(* ===== verification/Redaction.v ===== *)
(** * Redaction

    src/api/redaction.rs: what is masked before a check, a probe's evidence or a
    URL leaves the server: resolved secrets by their text, credentials of a
    check by their place, and URL parameters by their name.

    The rewriting of a parsed URL ([set_username] and its siblings) is a parameter,
    as the URL library is. A key's characters are taken byte by byte: those outside
    ASCII separate words, as they do character by character. *)

From Stdlib Require Import Ascii.
From S2P Require Import Prelude Text Domain CheckSpec Heartbeat.
From S2P Require Import Breaker HostThrottle Pool Scheduler Interpolate.

Definition REDACTED : string := "***".

(** ** Resolved secrets *)
Section Secrets.
Context `{HashOrder}.

Definition secret_values (vars : VarMap) : list string :=
  ResolvedVar.value <$> List.filter
    (λ v, ResolvedVar.is_secret v && (4 <=? String.length (ResolvedVar.value v))%nat)
    ((hash_order vars).*2).
End Secrets.

Definition redact_one (s secret : string) : string :=
  if contains s secret then replace secret REDACTED s else s.
Definition redact_secrets (s : string) (secrets : list string) : string :=
  fold_left redact_one secrets s.

(** ** Parameters of URLs *)
Definition SECRET_KEY_SEGMENTS : list string :=
  ["code"; "state"; "sid"; "jwt"; "pw"; "otp"; "ticket"; "key"; "sig"].
Definition SECRET_PARAMS_CONTAINING : list string :=
  ["token"; "secret"; "password"; "passwd"; "signature"; "assertion"; "session"; "apikey";
   "samlresponse"; "credential"; "bearer"].

Definition is_ascii_alphanumeric (a : ascii) : bool :=
  is_ascii_uppercase a || is_ascii_lowercase a || is_ascii_digit a.

Fixpoint keep_chars (p : ascii → bool) (s : string) : string :=
  match s with
  | EmptyString => ""
  | String a s => if p a then String a (keep_chars p s) else keep_chars p s
  end.
Definition first_char (s : string) : option ascii :=
  match s with EmptyString => None | String a _ => Some a end.

Definition push_word (word : string) (rest : list string) : list string :=
  if String.eqb word "" then rest else word :: rest.

(** The words of what follows [prev], with [word] begun. *)
Fixpoint key_words_from (prev : option ascii) (word s : string) : list string :=
  match s with
  | EmptyString => push_word word []
  | String c s =>
      if negb (is_ascii_alphanumeric c) then push_word word (key_words_from (Some c) "" s)
      else
        let next := first_char s in
        let hump := is_ascii_uppercase c
          && (is_some_and (λ p, is_ascii_lowercase p || is_ascii_digit p) prev
              || (is_some_and is_ascii_uppercase prev && is_some_and is_ascii_lowercase next)) in
        let lower := String (ascii_lower c) "" in
        if hump && negb (String.eqb word "")
        then word :: key_words_from (Some c) lower s
        else key_words_from (Some c) (word +:+ lower) s
  end.
Definition key_words (key : string) : list string := key_words_from None "" key.

Definition is_secret_param (key : string) : bool :=
  let compact := to_ascii_lowercase (keep_chars is_ascii_alphanumeric key) in
  existsb (contains compact) SECRET_PARAMS_CONTAINING
  || existsb (λ w, existsb (String.eqb w) SECRET_KEY_SEGMENTS) (key_words key).

Definition scrub_pair (pair : string) : string :=
  match split_once "="%char pair with
  | Some (k, _) => if is_secret_param k then k +:+ "=" +:+ REDACTED else pair
  | None => pair
  end.
Definition scrub_pairs (pairs : string) : string :=
  join "&" (scrub_pair <$> split_on (Ascii.eqb "&"%char) pairs).

Definition scrub_fragment (fragment : string) : string :=
  match split_once "?"%char fragment with
  | Some (route, params) => route +:+ "?" +:+ scrub_pairs params
  | None => if contains fragment "=" then scrub_pairs fragment else fragment
  end.

(** [head.split_once("://")]. *)
Fixpoint split_scheme (s : string) : option (string * string) :=
  match s with
  | EmptyString => None
  | String a s' =>
      if String.prefix "://" s then Some ("", drop_chars 3 s)
      else match split_scheme s' with Some (k, v) => Some (String a k, v) | None => None end
  end.

(** [rest.split_at(i)] at the first slash. *)
Definition split_path (rest : string) : string * string :=
  match split_once "/"%char rest with
  | Some (authority, path) => (authority, "/" +:+ path)
  | None => (rest, "")
  end.

Definition strip_userinfo (head : string) : string :=
  match split_scheme head with
  | None => head
  | Some (scheme, rest) =>
      let '(authority, path) := split_path rest in
      if existsb (Ascii.eqb "@"%char) (String.list_ascii_of_string authority)
      then scheme +:+ "://" +:+ after_last "@"%char authority +:+ path
      else head
  end.

Section Urls.
Context `{UrlLibrary}.

Definition scrub_url (raw : string) : string :=
  let '(before_fragment, fragment) :=
    match split_once "#"%char raw with Some (b, f) => (b, Some f) | None => (raw, None) end in
  let '(head, query) :=
    match split_once "?"%char before_fragment with
    | Some (h, q) => (h, Some q) | None => (before_fragment, None) end in
  match url_parse raw with
  | None => strip_userinfo head
  | Some _ =>
      strip_userinfo head
      +:+ match query with Some q => "?" +:+ scrub_pairs q | None => "" end
      +:+ match fragment with Some f => "#" +:+ scrub_fragment f | None => "" end
  end.
End Urls.

(** src/domain/agent_wire.rs: what a failed flow left on the page. *)
Module ConsoleLine.
Record t := { level : string; text : string }.
End ConsoleLine.
Module FlowEvidence.
Record t := {
  final_url : option string;
  title : option string;
  text_snippet : option string;
  console : list ConsoleLine.t;
}.
End FlowEvidence.

Definition scrub_flow_evidence `{UrlLibrary} (ev : FlowEvidence.t) (secrets : list string)
    : FlowEvidence.t :=
  let final_url := scrub_url <$> FlowEvidence.final_url ev in
  match secrets with
  | [] => {| FlowEvidence.final_url := final_url; FlowEvidence.title := FlowEvidence.title ev;
             FlowEvidence.text_snippet := FlowEvidence.text_snippet ev;
             FlowEvidence.console := FlowEvidence.console ev |}
  | _ =>
      let scrub s := redact_secrets s secrets in {|
      FlowEvidence.final_url := scrub <$> final_url;
      FlowEvidence.title := scrub <$> FlowEvidence.title ev;
      FlowEvidence.text_snippet := scrub <$> FlowEvidence.text_snippet ev;
      FlowEvidence.console := (λ line, {| ConsoleLine.level := ConsoleLine.level line;
        ConsoleLine.text := scrub (ConsoleLine.text line) |}) <$> FlowEvidence.console ev |}
  end.

(** ** Checks *)
Class UrlRewriting `{UrlLibrary} := {
  clear_userinfo : Url → Url;
  clear_query : Url → Url;
  clear_fragment : Url → Url;
}.

Section Checks.
Context `{UrlRewriting}.

Definition redact_http (http : HttpCheck.t) : HttpCheck.t := {|
  HttpCheck.url := HttpCheck.url http; HttpCheck.method := HttpCheck.method http;
  HttpCheck.timeout := HttpCheck.timeout http;
  HttpCheck.follow_redirects := HttpCheck.follow_redirects http;
  HttpCheck.max_redirects := HttpCheck.max_redirects http;
  HttpCheck.expected_status := HttpCheck.expected_status http;
  HttpCheck.expected_body_contains := HttpCheck.expected_body_contains http;
  HttpCheck.headers := HttpCheck.headers http; HttpCheck.body := HttpCheck.body http;
  HttpCheck.verify_tls := HttpCheck.verify_tls http;
  HttpCheck.basic_auth := (λ _, (REDACTED, REDACTED)) <$> HttpCheck.basic_auth http;
  HttpCheck.bearer_token := (λ _, REDACTED) <$> HttpCheck.bearer_token http |}.

Definition redact_step (s : FlowStep.t) : FlowStep.t :=
  match s with FlowStep.Fill selector _ => FlowStep.Fill selector REDACTED | _ => s end.

Definition redact_flow (flow : FlowCheck.t) : FlowCheck.t := {|
  FlowCheck.start_url := FlowCheck.start_url flow;
  FlowCheck.steps := redact_step <$> FlowCheck.steps flow;
  FlowCheck.timeout := FlowCheck.timeout flow;
  FlowCheck.step_timeout := FlowCheck.step_timeout flow;
  FlowCheck.verify_tls := FlowCheck.verify_tls flow |}.
Lemma overrides_win_then_the_top_layer_spec schedule layers os at_ :
  let who := resolve_on_call schedule layers os at_ in
  let tz := default UTC (tz_from_str (OnCallSchedule.timezone schedule)) in
  (existsb (covers at_) os = true →
     NoDup who ∧ ∀ u, u ∈ who ↔ ∃ o, o ∈ os ∧ covers at_ o = true ∧ OnCallOverride.user_id o = u) ∧
  (existsb (covers at_) os = false →
     (who = [] ∧ ∀ l, l ∈ layers → OnCallLayer.participants l = []) ∨
     ∃ l u, l ∈ layers ∧ who = [u] ∧ layer_on_call l tz at_ = Some u ∧
       ∀ l', l' ∈ layers → OnCallLayer.participants l' ≠ [] → layer_le l l' = true).
Proof.
  cbv zeta. unfold resolve_on_call.
  assert (Hcov : existsb (covers at_) os = true ↔ List.filter (covers at_) os ≠ []).
  { rewrite existsb_exists. split.
    - intros (o & Ho%list_elem_of_In & Hc) Hnil.
      assert (o ∈ List.filter (covers at_) os) as Hin by (by apply elem_of_lfilter).
      rewrite Hnil in Hin. by apply not_elem_of_nil in Hin.
    - destruct (List.filter (covers at_) os) as [|o l] eqn:Hf; [done|]. intros _.
      assert (o ∈ List.filter (covers at_) os) as [Ho Hc]%elem_of_lfilter by (rewrite Hf; by left).
      exists o. split; [by apply list_elem_of_In|done]. }
  split.
  - intros Hc%Hcov. destruct (List.filter (covers at_) os) as [|o l] eqn:Hf; [done|].
    rewrite <-Hf. destruct (push_all_spec
      (OnCallOverride.user_id <$> sort_by_key OnCallOverride.starts_at (List.filter (covers at_) os)) [])
      as [Hnd Hin]; [constructor|].
    split; [done|]. intros u. rewrite Hin, elem_of_nil, list_elem_of_fmap.
    split.
    + intros [[]|(x & -> & [Hx Hcx]%elem_of_sort_by_key%elem_of_lfilter)]. eauto.
    + intros (x & Hx & Hcx & <-). right. exists x. split; [done|].
      by apply elem_of_sort_by_key, elem_of_lfilter.
  - intros Hc. assert (List.filter (covers at_) os = []) as ->.
    { destruct (List.filter (covers at_) os) eqn:Hf; [done|].
      assert (existsb (covers at_) os = true) by (by apply Hcov). congruence. }
    pose proof (sort_by_sorted layer_le layer_le_total layer_le_trans
      (List.filter has_participants layers)) as Hs.
    pose proof (λ x, elem_of_sort_by layer_le x (List.filter has_participants layers)) as Hel.
    destruct (sort_by layer_le (List.filter has_participants layers)) as [|l rest].
    + left. split; [done|]. intros l Hl. destruct (OnCallLayer.participants l) eqn:Hp; [done|].
      exfalso. apply (not_elem_of_nil l), Hel, elem_of_lfilter. unfold has_participants. by rewrite Hp.
    + right. assert (l ∈ List.filter has_participants layers) as [Hl Hlp]%elem_of_lfilter
        by (apply Hel; by left).
      destruct (first_on_call_head (default UTC (tz_from_str (OnCallSchedule.timezone schedule)))
        at_ l rest Hlp) as (u & -> & Hu).
      exists l, u. split_and!; [done|done|done|]. intros l' Hl' Hne.
      assert (l' ∈ l :: rest) as Hin.
      { apply Hel, elem_of_lfilter. split; [done|]. unfold has_participants.
        by destruct (OnCallLayer.participants l'). }
      apply elem_of_cons in Hin as [->|Hin]; [apply layer_le_spec; lia|].
      apply StronglySorted_inv in Hs as [_ Hall]. rewrite Forall_forall in Hall.
      by apply Is_true_true, Hall.
Qed.
(* ===== verification/OnCallSchedules.v ===== *)
(** * The on-call store's invariants

    Theorems on the in-memory store of [OnCall], taken as a sequence of calls:
    names stay unique, everybody on a schedule is a member of its organisation,
    and a schedule that passed validation always has somebody on call. *)

From S2P Require Import Prelude Text Domain OnCall OnCallRota.

(** ** The store on its own *)
Module OnCallWorld.
Record t := { state : MemState.t; clock_reads : nat; ids_drawn : nat }.

#[global] Instance runtime `{Environment} : HasRuntime t := {
  utc_now := λ w, (Ok (clock (clock_reads w)),
    {| state := state w; clock_reads := S (clock_reads w); ids_drawn := ids_drawn w |});
  now_v7 := λ w, (Ok (fresh (ids_drawn w)),
    {| state := state w; clock_reads := clock_reads w; ids_drawn := S (ids_drawn w) |});
}.
#[global] Instance on_call : HasOnCall t := {
  on_call_state := state;
  set_on_call g w := {| state := g; clock_reads := clock_reads w; ids_drawn := ids_drawn w |};
}.
Definition init : t :=
  {| state := {| MemState.schedules := []; MemState.members := [] |};
     clock_reads := 0; ids_drawn := 0 |}.

(** [add_member]. *)
Definition add_member (org : OrgId) (user : UserId) (w : t) : t :=
  {| state := {| MemState.schedules := MemState.schedules (state w);
                 MemState.members := MemState.members (state w) ++ [(org, user)] |};
     clock_reads := clock_reads w; ids_drawn := ids_drawn w |}.
End OnCallWorld.
Import OnCallWorld.

Section Calls.
Context `{Environment, TimeZones, UnicodeText}.
Implicit Types (w : OnCallWorld.t) (e : MemSchedule.t).

Inductive Cmd :=
| AddMember (org : OrgId) (user : UserId)
| Create (org : OrgId) (new : NewOnCallSchedule.t) (max_schedules : Z)
| Replace (org : OrgId) (id : Uuid) (new : NewOnCallSchedule.t)
| Delete (org : OrgId) (id : Uuid)
| AddOverride (org : OrgId) (schedule_id : Uuid) (by_ : option UserId) (new : NewOnCallOverride.t)
| DeleteOverride (org : OrgId) (schedule_id override_id : Uuid).

Definition after w (c : Cmd) : OnCallWorld.t :=
  match c with
  | AddMember org user => add_member org user w
  | Create org new max => (create_schedule org new max w).2
  | Replace org id new => (replace_schedule org id new w).2
  | Delete org id => (delete_schedule org id w).2
  | AddOverride org sid by_ new => (add_override org sid by_ new w).2
  | DeleteOverride org sid oid => (delete_override org sid oid w).2
  end.

Inductive reachable : OnCallWorld.t → Prop :=
| reach_init : reachable init
| reach_step w c : reachable w → reachable (after w c).

(** Everybody a schedule can put on call. *)
Definition people (d : OnCallScheduleDetail.t) : list UserId :=
  (OnCallParticipant.user_id <$> concat (OnCallLayer.participants <$> OnCallScheduleDetail.layers d))
  ++ (OnCallOverride.user_id <$> OnCallScheduleDetail.overrides d).

Definition live e : bool := negb (MemSchedule.deleted e).
Definition name_key e : OrgId * string := (MemSchedule.org e, MemSchedule.name e).
Definition vec w : list MemSchedule.t := MemState.schedules (state w).

Definition staffed (g : MemState.t) e : Prop :=
  ∀ u, u ∈ people (MemSchedule.detail e) → is_member g (MemSchedule.org e) u = true.

Record store_ok w : Prop := {
  ok_drawn : ∀ e, e ∈ vec w → ∃ k, (k < ids_drawn w)%nat ∧ MemSchedule.id e = fresh k;
  ok_ids : NoDup (MemSchedule.id <$> vec w);
  ok_names : NoDup (name_key <$> List.filter live (vec w));
  ok_staffed : ∀ e, e ∈ vec w → staffed (state w) e;
}.

(** *** Building a schedule *)
Lemma make_participants_run pos users w :
  ∃ ps n, make_participants pos users w =
      (Ok ps, {| state := state w; clock_reads := clock_reads w; ids_drawn := n |}) ∧
    (ids_drawn w ≤ n)%nat ∧ OnCallParticipant.user_id <$> ps = users.
Proof.
  revert pos w. induction users as [|u users IH]; intros pos w.
  { exists [], (ids_drawn w). by destruct w. }
  simpl. unfold mbind, M_bind. simpl.
  destruct (IH (pos + 1) {| state := state w; clock_reads := clock_reads w;
    ids_drawn := S (ids_drawn w) |}) as (ps & n & Hrun & Hn & Hu). rewrite Hrun. simpl in *.
  eexists _, n. split; [reflexivity|]. split; [lia|]. csimpl. by rewrite Hu.
Qed.
(* ===== verification/WriterDecide.v ===== *)
(** * The incident writer's decision

    src/public_status/incident_writer/decide.rs: what the recent per-region
    check results say should open or close. Pure: no store and no clock. *)

From S2P Require Import Prelude Domain.

Module OpenIncident.
Record t := {
  id : Uuid;
  target_id : Uuid;
  started_at : DateTime;
  region : option string;
}.
#[global] Instance eq_dec : EqDecision t.
Proof. solve_decision. Defined.
End OpenIncident.

Module NewOpenIncident.
Record t := {
  target_id : Uuid;
  started_at : DateTime;
  status_at_start : CheckStatus.t;
  check_count : Z;
  error_sample : option string;
  region : option string;
  regions_down : list string;
  regions_up : list string;
}.
#[global] Instance eq_dec : EqDecision t.
Proof. solve_decision. Defined.
End NewOpenIncident.

Module Action.
Inductive t :=
| None_
| Open (new : NewOpenIncident.t)
| Close (incident_id : Uuid) (ended_at : DateTime).
#[global] Instance eq_dec : EqDecision t.
Proof. solve_decision. Defined.
End Action.

Record Verdict := {
  v_region : string;
  v_bad : list CheckResult.t;
  v_good : list CheckResult.t;
}.

Local Abbreviation status_bad r := (CheckStatus.is_bad (CheckResult.status r)).

Definition trailing_bad_run (results : list CheckResult.t) : list CheckResult.t :=
  let split := match rposition (λ r, negb (status_bad r)) results with
               | Some i => S i
               | None => 0%nat
               end in
  drop split results.

Definition trailing_good_run (results : list CheckResult.t) : list CheckResult.t :=
  let split := match rposition (λ r, status_bad r) results with
               | Some i => S i
               | None => 0%nat
               end in
  drop split results.

(** [v.bad[0].timestamp]; only asked of a verdict whose run is not empty. *)
Definition first_ts (l : list CheckResult.t) : DateTime :=
  match l with r :: _ => CheckResult.timestamp r | [] => 0 end.

Definition same_diagnosis (a b : CheckDiagnostic.t) : bool :=
  bool_decide (CheckDiagnostic.kind a = CheckDiagnostic.kind b) &&
  bool_decide (CheckDiagnostic.confidence a = CheckDiagnostic.confidence b) &&
  bool_decide (CheckDiagnostic.provider a = CheckDiagnostic.provider b).

(** Newest failure of each bad region, with its diagnostic when it has one. *)
Definition diagnosed (bad : list Verdict) : list (CheckResult.t * CheckDiagnostic.t) :=
  omap (λ v, last (v_bad v) ≫= λ r, (λ d, (r, d)) <$> CheckResult.diagnostic r) bad.

Definition first_error (bad : list Verdict) : option string :=
  head (omap CheckResult.error (concat (v_bad <$> bad))).

Definition incident_error_sample (bad : list Verdict) (reporting_regions quorum : Z)
    : option string :=
  let ds := diagnosed bad in
  let agree (d : CheckDiagnostic.t) := count (λ o, same_diagnosis o.2 d) ds in
  match max_by_key (λ c : CheckResult.t * CheckDiagnostic.t, agree c.2) ds with
  | Some (sample, diagnostic) =>
      let matching_regions := agree diagnostic in
      if quorum <=? matching_regions then
        Some (join " · "
          (option_list (CheckResult.error sample)
           ++ [CheckDiagnostic.summary diagnostic; CheckDiagnostic.guidance diagnostic]
           ++ (if 1 <? reporting_regions
               then [show matching_regions +:+ "/" +:+ show reporting_regions
                     +:+ " reporting regions agree"]
               else [])))
      else first_error bad
  | None => first_error bad
  end.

---+---

Task instructions
Word for word, restate the lines of the data above that fall between the line holding "as [Hnd Hin]; [constructor|]." and the line holding "#[global] Instance runtime", inclusive, and no other lines.

Response area
      as [Hnd Hin]; [constructor|].
    split; [done|]. intros u. rewrite Hin, elem_of_nil, list_elem_of_fmap.
    split.
    + intros [[]|(x & -> & [Hx Hcx]%elem_of_sort_by_key%elem_of_lfilter)]. eauto.
    + intros (x & Hx & Hcx & <-). right. exists x. split; [done|].
      by apply elem_of_sort_by_key, elem_of_lfilter.
  - intros Hc. assert (List.filter (covers at_) os = []) as ->.
    { destruct (List.filter (covers at_) os) eqn:Hf; [done|].
      assert (existsb (covers at_) os = true) by (by apply Hcov). congruence. }
    pose proof (sort_by_sorted layer_le layer_le_total layer_le_trans
      (List.filter has_participants layers)) as Hs.
    pose proof (λ x, elem_of_sort_by layer_le x (List.filter has_participants layers)) as Hel.
    destruct (sort_by layer_le (List.filter has_participants layers)) as [|l rest].
    + left. split; [done|]. intros l Hl. destruct (OnCallLayer.participants l) eqn:Hp; [done|].
      exfalso. apply (not_elem_of_nil l), Hel, elem_of_lfilter. unfold has_participants. by rewrite Hp.
    + right. assert (l ∈ List.filter has_participants layers) as [Hl Hlp]%elem_of_lfilter
        by (apply Hel; by left).
      destruct (first_on_call_head (default UTC (tz_from_str (OnCallSchedule.timezone schedule)))
        at_ l rest Hlp) as (u & -> & Hu).
      exists l, u. split_and!; [done|done|done|]. intros l' Hl' Hne.
      assert (l' ∈ l :: rest) as Hin.
      { apply Hel, elem_of_lfilter. split; [done|]. unfold has_participants.
        by destruct (OnCallLayer.participants l'). }
      apply elem_of_cons in Hin as [->|Hin]; [apply layer_le_spec; lia|].
      apply StronglySorted_inv in Hs as [_ Hall]. rewrite Forall_forall in Hall.
      by apply Is_true_true, Hall.
Qed.
(* ===== verification/OnCallSchedules.v ===== *)
(** * The on-call store's invariants

    Theorems on the in-memory store of [OnCall], taken as a sequence of calls:
    names stay unique, everybody on a schedule is a member of its organisation,
    and a schedule that passed validation always has somebody on call. *)

From S2P Require Import Prelude Text Domain OnCall OnCallRota.

(** ** The store on its own *)
Module OnCallWorld.
Record t := { state : MemState.t; clock_reads : nat; ids_drawn : nat }.

#[global] Instance runtime `{Environment} : HasRuntime t := {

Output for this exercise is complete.